WESTBROOKS, McDONALD, LAWRENCE AND SMITH, JJ., CONCUR. BARNES, C.J., DISSENTS WITH SEPARATE WRITTEN OPINION, JOINED BY CARLTON, P.J., AND GREENLEE, J.; WILSON, P.J., JOINS IN PART. EMFINGER, J., DISSENTS WITH SEPARATE WRITTEN OPINION, JOINED BY WILSON, P.J.; CARLTON, P.J., JOINS IN PART.
BARNES, C.J., DISSENTING:
¶52. Although I agree with the lead opinion that Dickerson’s counterclaims were not time-
barred under Mississippi Rule of Civil Procedure 13(k), I respectfully dissent from its
determination that the county court’s entry of a default judgment was proper. Given the
unique procedural history of this case, I find that Gordon was not required to file any
responsive pleading as would normally be required under Rule 12(a) of the Mississippi Rules
of Civil Procedure. Therefore, the county court erred in its initial ruling that the clerk’s entry
of default was proper and in denying Gordon’s motion to set aside the default judgment. The
circuit court further erred in upholding the county court’s decision. Accordingly, I would
reverse and remand to the circuit court for further proceedings consistent with this opinion.
DISCUSSION
22 ¶53. The county clerk filed an entry of default against Gordon in January 2019. At the
March 2019 hearing on Dickerson’s motion for default judgment, the county court ruled that
Gordon’s failure to respond to Dickerson’s counterclaims and motion for a default judgment
was an admission of liability, and the hearing was solely to address damages. The county
court subsequently denied Gordon’s motion to set aside the default judgment, and the circuit
court affirmed the county court’s ruling. Gordon argues the default judgment was an error
because Dickerson’s counsel “never filed a motion to require additional written pleadings”;
nor was there any order issued by the county court.

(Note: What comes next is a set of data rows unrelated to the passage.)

(* ===== verification/Disconnect.v ===== *)
(** * Clients that go away

    When the client closes the connection, the server drops the future of the handler: a run
    of [chat_completions] under the deadline at which that happens.  A dropped request bills
    nobody: the reservation it holds is left to the vault.  Its probe guard resolves the
    probe it holds, but only from the moment it exists. *)

From S2P Require Import Prelude Machine RustStr Timed Config Errors Types Router Complexity.
From S2P Require Import CircuitBreaker Retry Storage Vault Http Handlers Frames Billing Liveness.

Section Disconnect.
Context `{Watch} `{HttpDeps} `{ScorerDeps} `{UnicodeCase} `{SerdeJson} `{!VaultSerde} `{SqlOrder}.
Context (others : nat -> Interference) (rfc3339 : Instant -> string).
Context (upstream : nat -> UpstreamRequest -> Duration * result UpstreamReply string).
Context (post : nat -> VaultCall -> Duration * result VaultReply SendError).
Context (vault_others : nat -> list PendingSettlement).
Implicit Types (w : AppWorld) (state : AppState) (ctx : RequestContext).

(** ** Programs and the billing tasks *)

#[local] Notation spawnless m := (leaves aw_spawned m).

(** It is never cut. *)
Definition prompt {A} (m : Timed AppWorld A) : Prop := forall dl st st', m dl st <> (Elapsed, st').

(** If it is cut, it has spawned nothing. *)
Definition spawns_last {A} (m : Timed AppWorld A) : Prop :=
  forall dl st st', m dl st = (Elapsed, st') -> aw_spawned (snd st') = aw_spawned (snd st).

Lemma spawnless_last {A} (m : Timed AppWorld A) : spawnless m -> spawns_last m.
Proof. intros Hm dl st st' Hr. exact (evolves_run _ _ _ _ _ _ Hm Hr). Qed.

(** Spawning may come before a part that is never cut, or after a part that spawns nothing. *)
Lemma last_bind {A B} (m : Timed AppWorld A) (k : A -> Timed AppWorld B) :
  spawnless m -> (forall a, spawns_last (k a)) -> spawns_last (t_bind m k).
Proof.
  intros Hm Hk dl st st'. specialize (Hm dl st). unfold t_bind.
  destruct (m dl st) as [[a| | |] p]; cbn [snd] in *; [|intros [= <-]; done|done..].
  intros Hr. by rewrite (Hk a dl p st' Hr).
Qed.

Lemma last_then_prompt {A B} (m : Timed AppWorld A) (k : A -> Timed AppWorld B) :
  spawns_last m -> (forall a, prompt (k a)) -> spawns_last (t_bind m k).
Proof.
  intros Hm Hk dl st st'. specialize (Hm dl st). unfold t_bind.
  destruct (m dl st) as [[a| | |] p]; [by intros ?%Hk|intros [= <-]; by apply Hm|done..].
Qed.

Lemma prompt_last {A} (m : Timed AppWorld A) : prompt m -> spawns_last m.
Proof. by intros Hm dl st st' ?%Hm. Qed.

(** Quick programs are prompt. *)
Lemma quick_prompt {A} p q (m : Timed AppWorld A) : quick_to (fun _ _ => True) p q m -> prompt m.
Proof. intros Hq dl [t w] st' Hr. destruct (Hq dl t w I) as (a & p' & Hr' & _). congruence. Qed.

Lemma last_guarded {A} probe (m : Timed AppWorld A) : spawns_last m -> spawns_last (with_probe_guard others probe m).
Proof.
  destruct probe as [name|]; [|done]. intros Hm dl st st'. specialize (Hm dl st).
  unfold with_probe_guard, t_on_drop. destruct (m dl st) as [[a| | |] [t w]]; [done| |done..].
  intros [= <-]. cbn. by apply (Hm (t, w)).
Qed.

Lemma spawnless_resolve fuel state ctx prompt score tier :
  spawnless (resolve_loop others rfc3339 fuel state ctx prompt score tier).
Proof. by apply evolves_resolve; try exact _. Qed.

Lemma spawnless_reserve state ctx headers request resolved vc :
  spawnless (reserve_funds others rfc3339 post vault_others state ctx headers request resolved vc).
Proof. apply evolves_reserve_funds; try exact _; [done|]. intros. by apply leaves_in_vault. Qed.
Hint Resolve spawnless_resolve spawnless_reserve : arb.

(** ** A dropped request bills nobody *)

Lemma streaming_spawns_last state ctx request resolved :
  spawns_last (handle_streaming_path others rfc3339 upstream state ctx request resolved).
Proof.
  unfold handle_streaming_path. apply last_bind; [auto with arb|intros provider].
  apply last_then_prompt.
  - apply last_guarded. unfold send_streaming. apply last_bind; [auto with arb|intros start].
    apply last_bind; [apply evolves_modify; done|intros _]. destruct (upstream 0 _) as [d r].
    apply last_bind; [auto with arb|intros _].
    apply last_bind; [auto with arb|intros _]. apply prompt_last. by destruct (reply_result _ _ _).
  - intros r. apply (quick_prompt (rc_probe_provider resolved) None), (quick_finish_streaming others); exact _.
Qed.

Lemma non_streaming_spawns_last state ctx request resolved :
  spawns_last (handle_non_streaming_path others rfc3339 upstream state ctx request resolved).
Proof.
  unfold handle_non_streaming_path. apply last_bind.
  - apply evolves_guarded; [exact _..|]. apply evolves_retry; exact _.
  - intros [tr atts].
    apply prompt_last, (quick_prompt (rc_probe_provider resolved) None), (quick_finish_non_streaming others); exact _.
Qed.

Lemma chat_spawns_last state request_id headers request :
  spawns_last (chat_completions others rfc3339 upstream post vault_others state request_id headers request).
Proof.
  unfold chat_completions. apply last_bind; [auto with arb|intros start]. cbv zeta. apply last_bind.
  { unfold resolve_candidates. destruct (initial_tier _ _ _). auto with arb. }
  assert (Hroute : forall ctx req rc, spawns_last (route others rfc3339 upstream state ctx req rc)).
  { intros. unfold route. destruct (cx_is_streaming _); [apply streaming_spawns_last|apply non_streaming_spawns_last]. }
  intros [rc|resp]; [|apply spawnless_last; auto with arb]. destruct (st_vault state); [|apply Hroute].
  apply last_bind; [apply spawnless_reserve|]. intros [[ctx' req']|resp]; [apply Hroute|].
  apply spawnless_last. auto with arb.
Qed.

(** C8: a dropped request bills nobody.  When its future is dropped before the response, at
    any await, the handler has spawned no task: whatever reservation it holds is neither
    settled nor released, and nothing is stored for the reconciliation to find. *)
Theorem dropped_request_bills_nobody state request_id headers request (dl : Instant) st st' :
  chat_completions others rfc3339 upstream post vault_others state request_id headers request
    (Some dl) st = (Elapsed, st') ->
  aw_spawned (snd st') = aw_spawned (snd st).
Proof. apply chat_spawns_last. Qed.

(** ** A dropped request resolves its probe *)

Section WithLedger.
Context (P : option string -> AppWorld -> Prop) `{!Ledger others P}.

Lemma cut_guarded {A} dl probe (m : Timed AppWorld A) st Q :
  cut dl m st Q (fun st' => P probe (snd st')) ->
  cut dl (with_probe_guard others probe m) st Q (fun st' => P None (snd st')).
Proof.
  destruct probe as [name|]; [|done]. intros Hc. apply cut_on_drop. eapply cut_mono; [exact Hc|done|].
  intros [t w] Hp. cbn in *. unfold guard_drop. cbn.
  apply (ledger_resolve name t (RProbeFailure name "dropped" "probe dropped without resolution")); [done|].
  by apply ledger_others.
Qed.

(** The retry loop leaves the breakers alone, cut or not. *)
Lemma retry_cut dl ctx request resolved t w :
  t <= dl -> rc_candidates resolved <> [] ->
  cut dl (retry_under_deadline upstream ctx request resolved) (t, w)
    (fun _ st' => aw_registry (snd st') = aw_registry w /\ aw_accesses (snd st') = aw_accesses w)
    (fun st' => aw_registry (snd st') = aw_registry w /\ aw_accesses (snd st') = aw_accesses w).
Proof.
  intros Ht Hne. unfold retry_under_deadline. cut_steps. unfold cut at 1. apply cut_zoom. cbn [fst snd].
  set (infos := map _ (rc_candidates resolved)). set (send := send_candidate _ _ _ _).
  assert (Hi : infos <> []) by (unfold infos; by destruct (rc_candidates resolved)).
  apply cut_bind. unfold cut. destruct (Z.leb_spec (t + RETRY_TIMEOUT) dl) as [Hle|Hlt].
  - destruct (retry_exits send infos t (t + RETRY_TIMEOUT) Hi) as (x & t' & s' & Hrun & _ & _ & Hx).
    { unfold RETRY_TIMEOUT, secs. lia. }
    rewrite t_timeout_at_first by (intros o [= <-]; lia). rewrite Hrun. by destruct x as [[v|e]| | |].
  - destruct (retry_exits send infos t dl Hi Ht) as (x & t' & s' & Hrun & _ & _ & Hx).
    rewrite t_timeout_at_later by lia. unfold t_bind. rewrite Hrun. by destruct x as [[v|e]| | |].
Qed.

Lemma route_cut dl state ctx request resolved t w :
  t <= dl -> rc_candidates resolved <> [] -> P (rc_probe_provider resolved) w ->
  cut dl (route others rfc3339 upstream state ctx request resolved) (t, w)
    (fun _ st' => P None (snd st')) (fun st' => P None (snd st')).
Proof.
  intros Ht Hne Hp. unfold route. destruct (cx_is_streaming ctx).
  - unfold handle_streaming_path, t_index. destruct (rc_candidates resolved) as [|c rest]; [done|].
    cbn [lookup list_lookup]. apply cut_bind, cut_wpd, wp_ret, cut_bind, cut_guarded.
    unfold send_streaming. cut_steps. destruct (upstream 0 _) as [d r].
    assert (Hp1 : P (rc_probe_provider resolved) (with_sent w [sp_name c])) by (by apply (ledger_frame _ w)).
    apply cut_bind, cut_await; [exact Ht|intros Hd|exact Hp1]. apply cut_bind, cut_wpd.
    eapply wp_mono; [by apply (quick_yield others P)|]. intros _ [t2 w2] [_ Hp2]. cbn [fst snd] in *.
    assert (Hfin : forall r0 t3 w3, P (rc_probe_provider resolved) w3 ->
      cut dl (finish_streaming others rfc3339 state ctx resolved r0) (t3, w3)
        (fun _ st' => P None (snd st')) (fun st' => P None (snd st'))).
    { intros r0 t3 w3 Hp3. apply cut_wpd. eapply wp_mono; [by apply (quick_finish_streaming others rfc3339 P)|].
      by intros a st' [_ ?]. }
    destruct (reply_result c r _); unfold spawn; cut_steps; apply Hfin; [by apply (ledger_frame _ w2)|done].
  - unfold handle_non_streaming_path. apply cut_bind, cut_guarded.
    eapply cut_mono; [by apply retry_cut| |].
    + intros [tr atts] [t1 w1] [Hr Ha]. cbn [snd] in *. apply cut_wpd.
      eapply wp_mono; [apply (quick_finish_non_streaming others rfc3339 P); by apply (ledger_frame _ w)|].
      by intros a st' [_ ?].
    + intros st' [Hr Ha]. by apply (ledger_frame _ w).
Qed.

(** The whole handler, without billing, for any ledger that holds once the candidates are
    resolved. *)
Lemma chat_cut state request_id headers request dl t w :
  st_vault state = None ->
  (forall ctx, cut dl (resolve_candidates others rfc3339 state ctx (user_prompt request) (messages request)
                         (parse_complexity headers)) (t, w)
    (fun r st' => match r with
     | Ok rc => fst st' <= dl /\ rc_candidates rc <> [] /\ P (rc_probe_provider rc) (snd st')
     | Err _ => P None (snd st')
     end) (fun st' => P None (snd st'))) ->
  cut dl (chat_completions others rfc3339 upstream post vault_others state request_id headers request) (t, w)
    (fun _ st' => P None (snd st')) (fun st' => P None (snd st')).
Proof.
  intros Hv Hres. unfold chat_completions. cut_steps. cbv zeta. eapply cut_mono; [apply Hres| |done].
  intros r [t1 w1] Hr. cbn [fst snd] in *. destruct r as [rc|resp]; [|by cut_steps].
  rewrite Hv. destruct Hr as (Ht & Hne & Hr). by apply route_cut.
Qed.

End WithLedger.

(** C10: a dropped request resolves its probe.  Without billing, from a registry with no probe
    in flight and at most one breaker due, and with other tasks that only record outcomes:
    whenever the client goes away, before, during or after the provider calls, the registry
    that is left has no probe in flight again. *)
Theorem dropped_request_resolves_its_probe state request_id headers request (dl t : Instant) w :
  (forall n, only_record (others n)) -> (forall n, dated t (others n)) -> st_vault state = None -> t <= dl ->
  calm (aw_registry w) -> one_due t (aw_registry w) ->
  cut dl (chat_completions others rfc3339 upstream post vault_others state request_id headers request) (t, w)
    (fun _ st' => calm (aw_registry (snd st'))) (fun st' => calm (aw_registry (snd st'))).
Proof.
  intros Ho Hd Hv Ht Hcalm Hone. pose proof (ledger_blocked others Ho) as HL.
  apply (chat_cut blocked_ledger); [done|]. intros ctx. apply cut_wpd. eapply wp_mono; [by apply resolve_one_due|].
  intros [rc|resp] st' [Heq Hr]; [|exact Hr]. split; [by rewrite Heq|exact Hr].
Qed.

End Disconnect.

(** ** Witnesses, and what a disconnect during the reservation leaves behind *)

Section DisconnectWitnesses.
#[local] Existing Instances AsciiCase VersionedWatch InsertionOrder json_bill deps_bill http_bill serde_bill.

(** The client leaves 100 ms into a request whose reservation was accepted after 5 ms: the
    vault has it on its books, nobody will settle or release it. *)
Definition dropped_run (dl : Instant) (reg : Registry) : exit Response * (Instant * AppWorld) :=
  chat_completions alone clock upstream_ex post_reserve no_others (state_ex (Some client_ex)) "req-1"
    (headers_ex (Some "Bearer agent")) request_ex (Some dl) (secs 30, world_ex reg).

Lemma dropped_request_bills_nobody_witness :
  let '(x, (_, w)) := dropped_run (secs 30 + millis 100) (Registry_new ["alpha"]) in
  x = Elapsed /\ map (fun c => (lc_call c, lc_accepted c)) (w_calls (aw_vault w))
    = [(CallReserve "agent" 81921 "req-1" "gpt-4o", true)] /\
  aw_sent w = ["alpha"] /\ aw_spawned w = [].
Proof.
  pose proof (dropped_request_bills_nobody alone clock upstream_ex post_reserve no_others
    (state_ex (Some client_ex)) "req-1" (headers_ex (Some "Bearer agent")) request_ex (secs 30 + millis 100)
    (secs 30, world_ex (Registry_new ["alpha"]))) as Hd.
  fold (dropped_run (secs 30 + millis 100) (Registry_new ["alpha"])) in Hd.
  destruct (dropped_run _ _) as [x [t w]] eqn:E.
  assert (Hx : x = Elapsed) by (apply (f_equal fst) in E; vm_compute in E; congruence).
  assert (Hc : map (fun c => (lc_call c, lc_accepted c)) (w_calls (aw_vault w))
    = [(CallReserve "agent" 81921 "req-1" "gpt-4o", true)] /\ aw_sent w = ["alpha"])
    by (apply (f_equal (fun r => snd (snd r))) in E; vm_compute in E; subst w; split; reflexivity).
  destruct Hc as [Hc Hs]. split; [exact Hx|]. split; [exact Hc|]. split; [exact Hs|].
  subst x. exact (Hd (t, w) eq_refl).
Defined.

Lemma dropped_request_resolves_its_probe_witness :
  cut (secs 30 + millis 100)
    (chat_completions alone clock upstream_ex post_reserve no_others (state_ex None) "req-1"
       (headers_ex None) request_ex) (secs 30, world_ex recovering)
    (fun _ st' => calm (aw_registry (snd st'))) (fun st' => calm (aw_registry (snd st'))).
Proof.
  apply dropped_request_resolves_its_probe.
  - intros n. constructor.
  - intros n. constructor.
  - reflexivity.
  - vm_compute. discriminate.
  - exact calm_recovering.
  - apply one_due_alpha.
Defined.

(** With billing there is an await before the guard exists: a client that leaves during the
    reservation takes the probe with it, and the reservation too. *)
Example disconnect_during_reservation :
  let '(x, (_, w)) := dropped_run (secs 30 + millis 2) recovering in
  x = Elapsed /\ aw_spawned w = [] /\ map lc_accepted (w_calls (aw_vault w)) = [true] /\
  option_map (fun cb => (CircuitBreaker.state (inner cb), probe_in_flight (inner cb)))
    (aw_registry w !! "alpha") = Some (HalfOpen, true).
Proof. vm_compute. split_and!; reflexivity. Qed.

End DisconnectWitnesses.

¶54. Mississippi Rule of Civil Procedure 55(c) distinguishes between a clerk’s entry of
default and a trial court’s judgment by default, as well as the different standards for setting
those aside. “A clerk’s entry of default is an ‘interlocutory step that is taken under Rule 55(a)
in anticipation of a final judgment by default under Rule 55(b).’” Tucker v. Williams, 198
So. 3d 299, 307 (¶14) (Miss. 2016) (quoting 10A Charles A. Wright & Arthur R. Miller,
Federal Practice and Procedure § 2692 (3d ed. 1998)). Under Mississippi Rule of Civil
Procedure 55(c), the trial court may set aside an entry of default “for good cause shown” by
the defending party.
¶55. At the hearing, the county court determined that Gordon was “precluded procedurally”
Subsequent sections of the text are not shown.